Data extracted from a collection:
=== Section Start ===
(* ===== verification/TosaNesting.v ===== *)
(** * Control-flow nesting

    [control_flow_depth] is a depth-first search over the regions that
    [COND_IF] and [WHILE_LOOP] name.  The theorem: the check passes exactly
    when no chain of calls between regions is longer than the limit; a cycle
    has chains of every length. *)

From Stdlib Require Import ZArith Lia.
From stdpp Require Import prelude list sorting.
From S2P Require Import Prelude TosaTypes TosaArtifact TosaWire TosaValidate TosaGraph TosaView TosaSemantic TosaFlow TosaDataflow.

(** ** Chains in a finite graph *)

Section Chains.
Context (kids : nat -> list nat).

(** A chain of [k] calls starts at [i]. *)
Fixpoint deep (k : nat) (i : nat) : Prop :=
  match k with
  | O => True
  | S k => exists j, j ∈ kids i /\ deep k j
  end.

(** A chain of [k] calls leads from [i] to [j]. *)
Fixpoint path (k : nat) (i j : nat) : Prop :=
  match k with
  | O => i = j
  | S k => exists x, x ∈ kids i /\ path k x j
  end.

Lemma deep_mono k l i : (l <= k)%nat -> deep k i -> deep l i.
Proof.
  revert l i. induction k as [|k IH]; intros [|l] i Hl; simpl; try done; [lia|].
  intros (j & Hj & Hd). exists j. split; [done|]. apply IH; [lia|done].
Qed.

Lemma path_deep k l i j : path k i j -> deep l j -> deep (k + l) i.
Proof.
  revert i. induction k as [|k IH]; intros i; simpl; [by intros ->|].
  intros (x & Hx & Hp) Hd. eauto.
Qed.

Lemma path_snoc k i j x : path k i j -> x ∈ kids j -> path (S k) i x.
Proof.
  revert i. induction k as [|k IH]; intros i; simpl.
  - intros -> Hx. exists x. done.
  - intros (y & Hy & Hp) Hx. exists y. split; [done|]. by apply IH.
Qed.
=== Section End ===
=== Section Start ===
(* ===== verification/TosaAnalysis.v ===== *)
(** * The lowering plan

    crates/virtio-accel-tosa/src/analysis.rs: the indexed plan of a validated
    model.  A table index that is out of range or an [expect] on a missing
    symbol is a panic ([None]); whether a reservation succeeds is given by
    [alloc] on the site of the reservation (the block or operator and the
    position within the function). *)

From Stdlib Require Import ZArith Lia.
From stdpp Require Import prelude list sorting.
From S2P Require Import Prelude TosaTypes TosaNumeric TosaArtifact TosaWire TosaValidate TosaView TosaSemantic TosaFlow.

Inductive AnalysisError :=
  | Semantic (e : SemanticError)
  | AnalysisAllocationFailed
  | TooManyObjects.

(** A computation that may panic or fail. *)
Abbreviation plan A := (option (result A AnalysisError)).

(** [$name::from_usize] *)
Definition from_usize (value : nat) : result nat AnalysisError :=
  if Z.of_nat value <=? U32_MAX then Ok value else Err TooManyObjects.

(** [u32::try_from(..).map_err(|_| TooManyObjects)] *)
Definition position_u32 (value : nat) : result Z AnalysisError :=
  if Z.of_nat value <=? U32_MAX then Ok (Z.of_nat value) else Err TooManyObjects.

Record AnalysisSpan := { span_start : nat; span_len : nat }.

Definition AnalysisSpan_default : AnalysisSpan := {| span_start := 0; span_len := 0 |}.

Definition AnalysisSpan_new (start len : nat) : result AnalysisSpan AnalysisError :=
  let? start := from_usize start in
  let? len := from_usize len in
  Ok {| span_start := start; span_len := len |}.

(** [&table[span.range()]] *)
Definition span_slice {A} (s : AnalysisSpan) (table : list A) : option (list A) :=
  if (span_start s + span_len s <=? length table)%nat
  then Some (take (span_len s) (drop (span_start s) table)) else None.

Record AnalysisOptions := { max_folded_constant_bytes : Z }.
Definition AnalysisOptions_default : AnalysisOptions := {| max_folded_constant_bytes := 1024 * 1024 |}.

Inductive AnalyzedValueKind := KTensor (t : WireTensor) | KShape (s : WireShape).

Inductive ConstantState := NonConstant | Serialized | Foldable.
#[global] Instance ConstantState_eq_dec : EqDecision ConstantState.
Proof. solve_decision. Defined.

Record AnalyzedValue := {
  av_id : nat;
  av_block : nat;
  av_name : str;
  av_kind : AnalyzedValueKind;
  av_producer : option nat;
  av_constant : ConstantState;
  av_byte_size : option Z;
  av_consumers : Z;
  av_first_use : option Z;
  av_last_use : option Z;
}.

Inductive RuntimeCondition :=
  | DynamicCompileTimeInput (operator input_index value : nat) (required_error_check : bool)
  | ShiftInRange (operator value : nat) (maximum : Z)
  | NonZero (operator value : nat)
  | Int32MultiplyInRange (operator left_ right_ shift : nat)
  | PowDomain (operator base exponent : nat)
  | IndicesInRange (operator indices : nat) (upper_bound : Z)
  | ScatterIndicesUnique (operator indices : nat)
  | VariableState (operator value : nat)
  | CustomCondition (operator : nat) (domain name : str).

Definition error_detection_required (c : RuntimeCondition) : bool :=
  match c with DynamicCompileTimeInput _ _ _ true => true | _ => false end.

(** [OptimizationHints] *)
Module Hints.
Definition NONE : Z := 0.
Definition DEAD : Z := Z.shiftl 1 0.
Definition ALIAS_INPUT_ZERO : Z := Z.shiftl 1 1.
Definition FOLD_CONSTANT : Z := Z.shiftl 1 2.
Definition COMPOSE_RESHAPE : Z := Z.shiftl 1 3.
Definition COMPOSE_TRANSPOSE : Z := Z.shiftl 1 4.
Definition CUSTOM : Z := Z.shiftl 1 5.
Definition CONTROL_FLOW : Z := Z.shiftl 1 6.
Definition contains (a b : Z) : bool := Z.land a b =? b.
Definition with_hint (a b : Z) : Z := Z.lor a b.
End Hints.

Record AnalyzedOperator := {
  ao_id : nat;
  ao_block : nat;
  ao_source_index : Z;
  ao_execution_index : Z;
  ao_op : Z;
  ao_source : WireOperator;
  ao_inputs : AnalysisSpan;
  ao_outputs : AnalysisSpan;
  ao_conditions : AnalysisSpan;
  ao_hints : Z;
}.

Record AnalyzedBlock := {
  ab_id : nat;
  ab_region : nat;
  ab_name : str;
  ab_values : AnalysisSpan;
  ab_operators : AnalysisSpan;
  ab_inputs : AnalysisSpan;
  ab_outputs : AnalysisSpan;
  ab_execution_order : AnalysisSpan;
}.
=== Section End ===
Look through the entries above and quote exactly the lines from the line with "#[global] Instance ConstantState_eq_dec" to the line with "av_byte_size : option Z;", counting both of those lines.

→ **SOLUTION TO THE PROBLEM**:
#[global] Instance ConstantState_eq_dec : EqDecision ConstantState.
Proof. solve_decision. Defined.

Record AnalyzedValue := {
  av_id : nat;
  av_block : nat;
  av_name : str;
  av_kind : AnalyzedValueKind;
  av_producer : option nat;
  av_constant : ConstantState;
  av_byte_size : option Z;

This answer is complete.